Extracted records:

-*-

Definition in_class (c : TrafficClass) (l : list sendRequest) : list sendRequest :=
  filter (fun r => rq_class r = c) l.

(** Requests of a class, from the first written to the last queued. *)
Definition line (x : sys) (c : TrafficClass) : list nat :=
  rq_id <$> in_class c (written x) ++ queue (sch x) c.

Record req_inv (x : sys) : Prop := {
  ids_known : forall r, known x r -> (rq_id r < fresh (sch x))%nat;
  ids_uniq : forall r1 r2, known x r1 -> known x r2 -> rq_id r1 = rq_id r2 -> r1 = r2;
  ids_line : forall c, StronglySorted lt (line x c);
  ids_undone : forall c r, r ∈ queue (sch x) c -> done (sch x) !! rq_id r = None;
  ids_done : forall i, is_Some (done (sch x) !! i) -> (i < fresh (sch x))%nat;
  ids_inflight : forall r, inflight (pump x) = Some r ->
    r ∈ written x /\ done (sch x) !! rq_id r = None;
  ids_answer : forall r err, pump x = PAnswer r err ->
    match err with None => r ∈ accepted x | Some e => is_writer_err e end }.

Record wait_inv (x : sys) : Prop := {
  ids_waiter : forall c w, w ∈ waiters (sch x) c ->
    never x (aw_id w) /\ ready (sch x) !! aw_id w = None
    /\ (forall a, ready (sch x) !! a <> Some (inr (aw_id w)));
  ids_wuniq : forall c1 c2 w1 w2, w1 ∈ waiters (sch x) c1 -> w2 ∈ waiters (sch x) c2 ->
    aw_id w1 = aw_id w2 -> c1 = c2;
  ids_wline : forall c, StronglySorted lt (aw_id <$> waiters (sch x) c);
  ids_ready : forall a v, ready (sch x) !! a = Some v ->
    never x a /\ forall i, v = inr i -> (i < fresh (sch x))%nat;
  ids_ready_inj : forall a b i, ready (sch x) !! a = Some (inr i) ->
    ready (sch x) !! b = Some (inr i) -> a = b }.

Definition ids_inv (x : sys) : Prop := req_inv x /\ wait_inv x.

(** * Calls *)

Definition call_request (c : call) (i : nat) : sendRequest :=
  mkRequest i (cl_class c) (cl_kind c) (cl_payload c).

(** The request of a call is queued, with the pump, or answered. *)
Definition tracked (x : sys) (c : call) (i : nat) : Prop :=
  call_request c i ∈ queue (sch x) (cl_class c)
  \/ inflight (pump x) = Some (call_request c i)
  \/ (done (sch x) !! i = Some None /\ call_request c i ∈ accepted x)
  \/ exists e, done (sch x) !! i = Some (Some e) /\ (is_writer_err e \/ never x i).

(** [i] is the request of the call [k] and of no other. *)
Definition owns (x : sys) (k i : nat) : Prop :=
  ready (sch x) !! k = Some (inr i)
  \/ (i = k /\ forall a, ready (sch x) !! a <> Some (inr k)).

(** The call [k] waits for admission no more and was never admitted: no request
    is its request. *)
Definition withdrawn (x : sys) (k : nat) : Prop :=
  never x k
  /\ (forall c w, w ∈ waiters (sch x) c -> aw_id w <> k)
  /\ forall i, ready (sch x) !! k <> Some (inr i).

Lemma withdrawn_mono x x' k : (never x k -> never x' k) ->
  (forall c w, w ∈ waiters (sch x') c -> w ∈ waiters (sch x) c \/ aw_id w <> k) ->
  (forall i, ready (sch x') !! k = Some (inr i) -> ready (sch x) !! k = Some (inr i)) ->
  withdrawn x k -> withdrawn x' k.
Proof.
  intros Hn Hw Hr (H1&H2&H3). split_and!; [auto| |intros i Hi%Hr; by eapply H3].
  intros c w [Hin|?]%Hw; [by eapply H2|done].
Qed.

(** What an error that is not the writer's says of the call. *)
Definition unsent (x : sys) (k : nat) (rq : option nat) : Prop :=
  match rq with Some i => never x i | None => withdrawn x k end.

Definition call_ok (x : sys) (k : nat) (c : call) : Prop :=
  match cl_state c with
  | CAdmit _ =>
      mkWaiter k (cl_class c) (cl_kind c) (cl_payload c) ∈ waiters (sch x) (cl_class c)
      \/ (exists e, ready (sch x) !! k = Some (inl e))
      \/ exists i, ready (sch x) !! k = Some (inr i) /\ tracked x c i
  | CQueued i _ => owns x k i /\ (i < fresh (sch x))%nat /\ tracked x c i
  | CReturned rq None => exists i, rq = Some i /\ call_request c i ∈ accepted x
  | CReturned rq (Some e) => is_writer_err e \/ unsent x k rq
  end.

(** Every call but [ex] is in order. *)
Definition calls_ok (ex : option nat) (x : sys) : Prop :=
  forall k c, calls x !! k = Some c -> ex <> Some k ->
    (k < fresh (sch x))%nat /\ call_ok x k c.

(** An evolution that keeps what a call relies on keeps the call in order. *)
Lemma call_ok_mono x x' k c :
  (fresh (sch x) <= fresh (sch x'))%nat ->
  (forall w, w ∈ waiters (sch x) (cl_class c) -> w ∈ waiters (sch x') (cl_class c)) ->
  (forall v, ready (sch x) !! k = Some v -> ready (sch x') !! k = Some v) ->
  (forall i, owns x k i -> owns x' k i) -> (forall i, tracked x c i -> tracked x' c i) ->
  (forall i, never x i -> never x' i) -> (forall r, r ∈ accepted x -> r ∈ accepted x') ->
  (withdrawn x k -> withdrawn x' k) -> call_ok x k c -> call_ok x' k c.
Proof.
  intros Hf Hw Hr Ho Ht Hn Ha Hwd. unfold call_ok. destruct (cl_state c) as [f|j f|rq [e|]].
  - intros [?|[[e ?]|(j&?&?)]]; [left; auto|right; left; eauto|right; right; eauto].
  - intros (?&?&?). split_and!; [auto|lia|auto].
  - intros [?|Hj]; [by left|right]. destruct rq; simpl in *; auto.
  - intros (j&?&?). eauto.
Qed.

(** * The events' small steps *)

Lemma sorted_snoc l n : StronglySorted lt l -> Forall (fun i => i < n)%nat l ->
  StronglySorted lt (l ++ [n]).
Proof.
  induction 1 as [|i l Hl IH Hi]; simpl; intros Hn; [repeat constructor|].
  apply Forall_cons_1 in Hn as [? ?]. constructor; [auto|].
  apply Forall_app_2; [done|]. by constructor.
Qed.

Lemma sorted_remove l1 i l2 :
  StronglySorted lt (l1 ++ i :: l2) -> StronglySorted lt (l1 ++ l2).
Proof.
  induction l1 as [|j l1 IH]; simpl; intros Hs; apply StronglySorted_inv in Hs as [Hs Hf]; [done|].
  constructor; [auto|]. apply Forall_app in Hf as [? Hf]. apply Forall_cons_1 in Hf as [_ ?].
  by apply Forall_app_2.
Qed.

Lemma line_known x c : req_inv x -> Forall (fun i => i < fresh (sch x))%nat (line x c).
Proof.
  intros Hi. apply Forall_forall. intros i Hin. unfold line in Hin.
  apply list_elem_of_fmap in Hin as (r&->&Hr). apply (ids_known _ Hi). unfold known, in_class in *.
  rewrite elem_of_app, list_elem_of_filter in Hr. naive_solver.
Qed.

(** [x'] is [x] with the request [r] (a new pointer) enqueued. *)
Record enqueued (x x' : sys) (r : sendRequest) : Prop := {
  enq_id : rq_id r = fresh (sch x);
  enq_queue : forall c, queue (sch x') c
    = if decide (rq_class r = c) then queue (sch x) c ++ [r] else queue (sch x) c;
  enq_fresh : fresh (sch x') = S (fresh (sch x));
  enq_done : done (sch x') = done (sch x);
  enq_rest : pump x' = pump x /\ written x' = written x /\ accepted x' = accepted x }.

Lemma known_enqueued x x' r r' :
  enqueued x x' r -> known x' r' <-> known x r' \/ r' = r.
Proof.
  intros [Hid Hq Hf _ (_&Hw&_)]. unfold known. rewrite Hw. split.
  - intros [?|[c Hc]]; [naive_solver|]. rewrite Hq in Hc. case_decide; set_solver.
  - intros [[?|[c Hc]]| ->]; [by left|right; exists c|right; exists (rq_class r)];
      rewrite Hq; case_decide; set_solver.
Qed.

Lemma never_enqueued x x' r i : enqueued x x' r -> never x i -> never x' i.
Proof.
  intros He [Hi Hk]. pose proof (enq_fresh _ _ _ He). pose proof (enq_id _ _ _ He).
  split; [lia|]. intros r' [?| ->]%(known_enqueued _ _ _ _ He); [by apply Hk|lia].
Qed.

Lemma tracked_enqueued x x' r c i : enqueued x x' r -> tracked x c i -> tracked x' c i.
Proof.
  intros He. pose proof (never_enqueued x x' r i He) as Hn.
  destruct He as [_ Hq _ Hd (Hp&_&Ha)]. unfold tracked. rewrite Hq, Hd, Hp, Ha.
  intros [?|[?|[?|(e&?&?)]]]; [left; case_decide; set_solver|naive_solver..].
Qed.

Lemma line_enqueued x x' r c :
  enqueued x x' r ->
  line x' c = if decide (rq_class r = c) then line x c ++ [rq_id r] else line x c.
Proof.
  intros [_ Hq _ _ (_&Hw&_)]. unfold line. rewrite Hq, Hw.
  case_decide; [|done]. rewrite app_assoc, fmap_app. done.
Qed.

Lemma req_inv_enqueued x x' r : req_inv x -> enqueued x x' r -> req_inv x'.
Proof.
  intros Hi He. pose proof (known_enqueued x x' r) as Hk.
  assert (forall r', known x r' -> rq_id r' <> rq_id r) as Hnew.
  { intros r' Hr'. apply (ids_known _ Hi) in Hr'. rewrite (enq_id _ _ _ He). lia. }
  pose proof (line_known x) as Hl. pose proof (fun c => line_enqueued x x' r c He) as Hline.
  destruct He as [Hid Hq Hf Hd (Hp&Hw&Ha)] eqn:HE; clear HE.
  assert (done (sch x) !! rq_id r = None) as Hdn.
  { apply eq_None_not_Some. intros Hs%(ids_done _ Hi). lia. }
  destruct Hi as [I1 I2 I3 I4 I5 I6 I7].
  constructor; rewrite ?Hd, ?Hp, ?Hw, ?Ha, ?Hf; try done.
  - intros r' [?%I1| ->]%(Hk r' He); lia.
  - intros r1 r2 [?| ->]%(Hk r1 He) [?| ->]%(Hk r2 He) Heq; naive_solver.
  - intros c. rewrite Hline. case_decide; [|done]. apply sorted_snoc; [done|].
    rewrite Hid. by apply Hl.
  - intros c r' Hr'. rewrite Hq in Hr'. case_decide; [|by eapply I4].
    apply elem_of_app in Hr' as [?|?%list_elem_of_singleton]; [by eapply I4|by subst].
  - intros i ?%I5. lia.
Qed.

(** Enqueueing straight from a call: nothing waits. *)
Lemma wait_inv_enqueued x x' r :
  wait_inv x -> enqueued x x' r -> (forall c, waiters (sch x') c = waiters (sch x) c) ->
  ready (sch x') = ready (sch x) -> wait_inv x'.
Proof.
  intros [W1 W2 W3 W4 W5] He Hw Hr. pose proof (fun i => never_enqueued x x' r i He) as Hn.
  pose proof (enq_fresh _ _ _ He) as Hf. constructor; rewrite ?Hr; try done.
  - intros c w. rewrite Hw. intros (?&?&?)%W1. auto.
  - intros c1 c2 w1 w2. rewrite !Hw. apply W2.
  - intros c. by rewrite Hw.
  - intros a v Ha. destruct (W4 a v Ha) as [? Hi]. split; [auto|]. intros i ->.
    specialize (Hi i eq_refl). lia.
Qed.

(** The first waiter of the class becomes the request [r]. *)
Record admitted_one (x x' : sys) (c : TrafficClass) (w : admissionWaiter) (r : sendRequest) : Prop := {
  adm_enq : enqueued x x' r;
  adm_request : r = mkRequest (fresh (sch x)) c (aw_kind w) (aw_payload w) /\ aw_class w = c;
  adm_head : exists ws, waiters (sch x) c = w :: ws
    /\ forall c', waiters (sch x') c' = if decide (c = c') then ws else waiters (sch x) c';
  adm_ready : ready (sch x') = <[aw_id w := inr (rq_id r)]> (ready (sch x)) }.

Lemma sorted_head_notin i l : StronglySorted lt (i :: l) -> i ∉ l.
Proof.
  intros [_ Hf]%StronglySorted_inv Hin. rewrite Forall_forall in Hf.
  specialize (Hf i Hin). lia.
Qed.

(** The waiters left are those before, less the admitted one. *)
Lemma admitted_waiters x x' c w r c' w' :
  wait_inv x -> admitted_one x x' c w r -> w' ∈ waiters (sch x') c' ->
  w' ∈ waiters (sch x) c' /\ aw_id w' <> aw_id w.
Proof.
  intros Hi [He _ (ws&Hws&Hw) _] Hin. rewrite Hw in Hin.
  assert (w ∈ waiters (sch x) c) as Hhead by (rewrite Hws; set_solver).
  pose proof (ids_wline _ Hi c) as Hline. rewrite Hws, fmap_cons in Hline.
  apply sorted_head_notin in Hline.
  case_decide as Hc; [subst c'|].
  - split; [rewrite Hws; set_solver|]. intros Heq. apply Hline. rewrite <- Heq.
    by apply list_elem_of_fmap_2.
  - split; [done|]. intros Heq.
    by apply Hc, (ids_wuniq _ Hi c c' w w').
Qed.

Lemma wait_inv_admitted x x' c w r :
  req_inv x -> wait_inv x -> admitted_one x x' c w r -> wait_inv x'.
Proof.
  intros Hq Hi Ha. pose proof (fun c' w' => admitted_waiters x x' c w r c' w' Hi Ha) as Hsub.
  pose proof Hi as [W1 W2 W3 W4 W5].
  destruct Ha as [He [_ _] (ws&Hws&Hw) Hr].
  pose proof (fun i => never_enqueued x x' r i He) as Hn.
  pose proof (enq_fresh _ _ _ He) as Hf. pose proof (enq_id _ _ _ He) as Hid.
  assert (w ∈ waiters (sch x) c) as Hhead by (rewrite Hws; set_solver).
  destruct (W1 c w Hhead) as (Hnw&Hrw&Hrw').
  constructor; rewrite ?Hr.
  - intros c' w' [Hin Hne]%Hsub. destruct (W1 c' w' Hin) as (?&?&?). split_and!; [auto| |].
    + by rewrite lookup_insert_ne.
    + intros a. rewrite lookup_insert. case_decide; [|done]. intros [= ?].
      destruct (W1 c' w' Hin) as ([? _]&_). lia.
  - intros c1 c2 w1 w2 [? _]%Hsub [? _]%Hsub. by apply W2.
  - intros c'. rewrite Hw. case_decide; [|done]. specialize (W3 c). rewrite Hws in W3.
    by apply StronglySorted_inv in W3 as [? _].
  - intros a v. rewrite lookup_insert. case_decide as Haw.
    + intros [= <-]. subst a. split; [auto|]. intros i [= <-]. lia.
    + intros [Hna Hb]%W4. split; [auto|]. intros i ->. specialize (Hb i eq_refl). lia.
  - assert (forall a, ready (sch x) !! a <> Some (inr (rq_id r))) as Hno.
    { intros a Ha. destruct (W4 a _ Ha) as [_ Hb]. specialize (Hb _ eq_refl). lia. }
    intros a b i. rewrite !lookup_insert. repeat case_decide; naive_solver.
Qed.

Lemma owns_mono x x' k i :
  (k < fresh (sch x))%nat ->
  (forall a v, ready (sch x) !! a = Some v -> ready (sch x') !! a = Some v) ->
  (forall a j, ready (sch x') !! a = Some (inr j) ->
               ready (sch x) !! a = Some (inr j) \/ (fresh (sch x) <= j)%nat) ->
  owns x k i -> owns x' k i.
Proof.
  intros Hk H1 H2 [?|[-> Hno]]; [left; by apply H1|right]. split; [done|].
  intros a [?|?]%H2; [naive_solver|lia].
Qed.

Lemma call_ok_enqueued ex x x' r :
  enqueued x x' r -> (forall c, waiters (sch x') c = waiters (sch x) c) ->
  ready (sch x') = ready (sch x) -> calls x' = calls x -> calls_ok ex x -> calls_ok ex x'.
Proof.
  intros He Hw Hr Hc Hok k c. rewrite Hc. intros Hk Hex. destruct (Hok k c Hk Hex) as [Hlt Hco].
  pose proof (enq_fresh _ _ _ He) as Hf. split; [lia|].
  revert Hco. apply call_ok_mono; [lia| |by rewrite Hr|..].
  - intros w. by rewrite Hw.
  - intros i. apply owns_mono; [done|..]; rewrite Hr; auto.
  - intros i. by eapply tracked_enqueued.
  - intros i. by eapply never_enqueued.
  - by destruct (enq_rest _ _ _ He) as (_&_&->).
  - apply withdrawn_mono; [by eapply never_enqueued| |by rewrite Hr]. intros c' w. rewrite Hw. by left.
Qed.

Lemma withdrawn_admitted x x' c w r k : wait_inv x -> admitted_one x x' c w r -> withdrawn x k -> withdrawn x' k.
Proof.
  intros Hi Ha Hwd. pose proof (fun c' w' => admitted_waiters x x' c w r c' w' Hi Ha) as Hsub.
  destruct Ha as [He _ (ws&Hws&_) Hr].
  assert (aw_id w <> k) as Hne by (apply (proj1 (proj2 Hwd) c); rewrite Hws; set_solver).
  apply (withdrawn_mono x x'); [by eapply never_enqueued| | |done].
  - intros c' w' [? _]%Hsub. by left.
  - intros i. by rewrite Hr, lookup_insert_ne.
Qed.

-*-

Exercise brief:
Out of the entries above, write out only the lines between the line holding "rewrite Hq; case_decide; set_solver." and the line holding "- intros r1", inclusive, each exactly as given.

Task output:
      rewrite Hq; case_decide; set_solver.
Qed.

Lemma never_enqueued x x' r i : enqueued x x' r -> never x i -> never x' i.
Proof.
  intros He [Hi Hk]. pose proof (enq_fresh _ _ _ He). pose proof (enq_id _ _ _ He).
  split; [lia|]. intros r' [?| ->]%(known_enqueued _ _ _ _ He); [by apply Hk|lia].
Qed.

Lemma tracked_enqueued x x' r c i : enqueued x x' r -> tracked x c i -> tracked x' c i.
Proof.
  intros He. pose proof (never_enqueued x x' r i He) as Hn.
  destruct He as [_ Hq _ Hd (Hp&_&Ha)]. unfold tracked. rewrite Hq, Hd, Hp, Ha.
  intros [?|[?|[?|(e&?&?)]]]; [left; case_decide; set_solver|naive_solver..].
Qed.

Lemma line_enqueued x x' r c :
  enqueued x x' r ->
  line x' c = if decide (rq_class r = c) then line x c ++ [rq_id r] else line x c.
Proof.
  intros [_ Hq _ _ (_&Hw&_)]. unfold line. rewrite Hq, Hw.
  case_decide; [|done]. rewrite app_assoc, fmap_app. done.
Qed.

Lemma req_inv_enqueued x x' r : req_inv x -> enqueued x x' r -> req_inv x'.
Proof.
  intros Hi He. pose proof (known_enqueued x x' r) as Hk.
  assert (forall r', known x r' -> rq_id r' <> rq_id r) as Hnew.
  { intros r' Hr'. apply (ids_known _ Hi) in Hr'. rewrite (enq_id _ _ _ He). lia. }
  pose proof (line_known x) as Hl. pose proof (fun c => line_enqueued x x' r c He) as Hline.
  destruct He as [Hid Hq Hf Hd (Hp&Hw&Ha)] eqn:HE; clear HE.
  assert (done (sch x) !! rq_id r = None) as Hdn.
  { apply eq_None_not_Some. intros Hs%(ids_done _ Hi). lia. }
  destruct Hi as [I1 I2 I3 I4 I5 I6 I7].
  constructor; rewrite ?Hd, ?Hp, ?Hw, ?Ha, ?Hf; try done.
  - intros r' [?%I1| ->]%(Hk r' He); lia.
  - intros r1 r2 [?| ->]%(Hk r1 He) [?| ->]%(Hk r2 He) Heq; naive_solver.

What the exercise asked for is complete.